Los trabajos del Sínodo

Lo mismo ocurre con los trabajos del Sínodo, cuyo calendario y reglamento aún se están ultimando. Sin embargo, Paolo Ruffini, prefecto del Dicasterio para la Comunicación y presidente de la Comisión de Información de la Asamblea Sinodal, ha querido dar a los periodistas algunas indicaciones para «facilitar el trabajo», «garantizar nuestro compromiso para que haya una correcta representación del Sínodo» y «contribuir a un clima de serena colaboración entre quienes tienen el deber de tutelar el Sínodo por lo que es, para que dé frutos, y quienes tienen la tarea de informar sobre el Sínodo». Todo ello responde al deseo del Papa de crear un espacio dentro de la Iglesia que no sea un «parlamento» y menos aún «un salón», sino que, libre de cualquier «ideología», pueda favorecer «el diálogo, entre los bautizados, entre los miembros de la Iglesia, sobre la vida de la Iglesia, sobre el diálogo con el mundo, sobre los problemas que afectan hoy a la humanidad», como reiteró en la última rueda de prensa aérea a su regreso de Mongolia.

Cómo comunicar el Sínodo 

«El Papa nos invitó a todos a entender y decir lo que es y lo que no es el Sínodo», remarcó Ruffini, «la forma en que comunicaremos el Sínodo es muy importante para el proceso de discernimiento y para toda la Iglesia». «Preservar la confidencialidad, la privacidad, yo diría la sacralidad de ciertos espacios de conversación en el Espíritu es consustancial al deseo de hacer de estos momentos una verdadera ocasión de escucha, de discernimiento y de oración basada en la comunión», añadió el prefecto. Además, toda organización pública o privada «conserva estos momentos preciosos e indispensables de confrontación libre y protegida, donde se gesta el pensamiento común».

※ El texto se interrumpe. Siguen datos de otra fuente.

(* ===== verification/Cron.v ===== *)
(** * The scheduler (cron/service.go)

    The job store with its file, the due check that runs every second, the
    execution of a job around its handler, and the calls that add, change and
    remove jobs. Times are milliseconds since the epoch. The handler runs with
    the store unlocked, so the execution of a job is two steps with any calls
    between them. The file shows which jobs a check starts, how often a job can
    start whatever the interleaving, and that saving and loading lose nothing.

    The file's contents are the decoded JSON. The cron-expression library, the
    JSON encoding a fingerprint hashes and the digest are parameters. *)

From stdpp Require Import base gmap strings list sorting.
From Stdlib Require Import ZArith Lia.
From S2P Require Import Prelude.

Open Scope string_scope.
Open Scope list_scope.
Open Scope Z_scope.

(** ** Data *)

Definition KindListen : string := "listen".

Record CronSchedule := {
  Kind : string;
  AtMS : option Z;
  EveryMS : option Z;
  Expr : string;
  TZ : string
}.

(** [w_Args] is the encoded parameter object. *)
Record CronWatch := {
  w_Tool : string;
  w_Args : string;
  w_Fields : list string;
  w_TimeoutSec : Z;
  w_SuppressRepeats : bool
}.

Record CronPayload := {
  Mode : string;
  Message : string;
  Command : string;
  p_Channel : string;
  p_To : string;
  PeerKind : string;
  Watch : option CronWatch
}.

Record CronJobState := {
  NextRunAtMS : option Z;
  LastRunAtMS : option Z;
  LastStatus : string;
  LastError : string;
  WatchDigest : string;
  WatchFailures : Z
}.

Record CronJob := {
  ID : string;
  Name : string;
  j_AgentID : string;
  Enabled : bool;
  Schedule : CronSchedule;
  Payload : CronPayload;
  State : CronJobState;
  CreatedAtMS : Z;
  UpdatedAtMS : Z;
  DeleteAfterRun : bool;
  Fingerprint : string
}.

(** A job as the file has it: the payload with the two fields of earlier
    releases. *)
Record RawJob := {
  raw_job : CronJob;
  raw_deliver : bool;
  raw_kind : string
}.

(** ** Parameters *)

Class CronEnv := {
  (** [gronx.NextTickAfter] with the current tick excluded. *)
  NextTickAfter : string → Z → option Z;
  (** The first eight hex digits of the digest of the encoded definition. *)
  definition_digest : CronSchedule → CronPayload → string
}.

No un Parlamento, sino un espacio de diálogo

Todo ello se reflejará en una metodología de trabajo desarrollada para permitir a los miembros del Sínodo «conocerse y escucharse», sintiéndose así «parte de un solo cuerpo». Después de tres semanas de oración, reflexión y conversión, explicó Ruffini, la asamblea aprobará un documento de síntesis, que «naturalmente será público» pero que no debe considerarse «el documento final». Se trata, de hecho, de la primera sesión del Sínodo, mientras que la segunda, según anunció el Papa, se celebrará el año que viene. «En un mundo tan dividido contamos mucho con la forma en que la comunicación podrá narrar este esfuerzo nuestro por la comunión», dijo Ruffini. Citando las palabras del Papa, reiteró que el Sínodo no es ni será «la discusión de un Parlamento, que es algo distinto de la dinámica eclesial. Habrá ciertamente ideas que no podrán coincidir, pero también la búsqueda de un consenso que una a todos. Esto es lo que caracteriza el proceso sinodal». De ahí la promesa a todos los periodistas: «Haremos todo lo posible para ayudaros».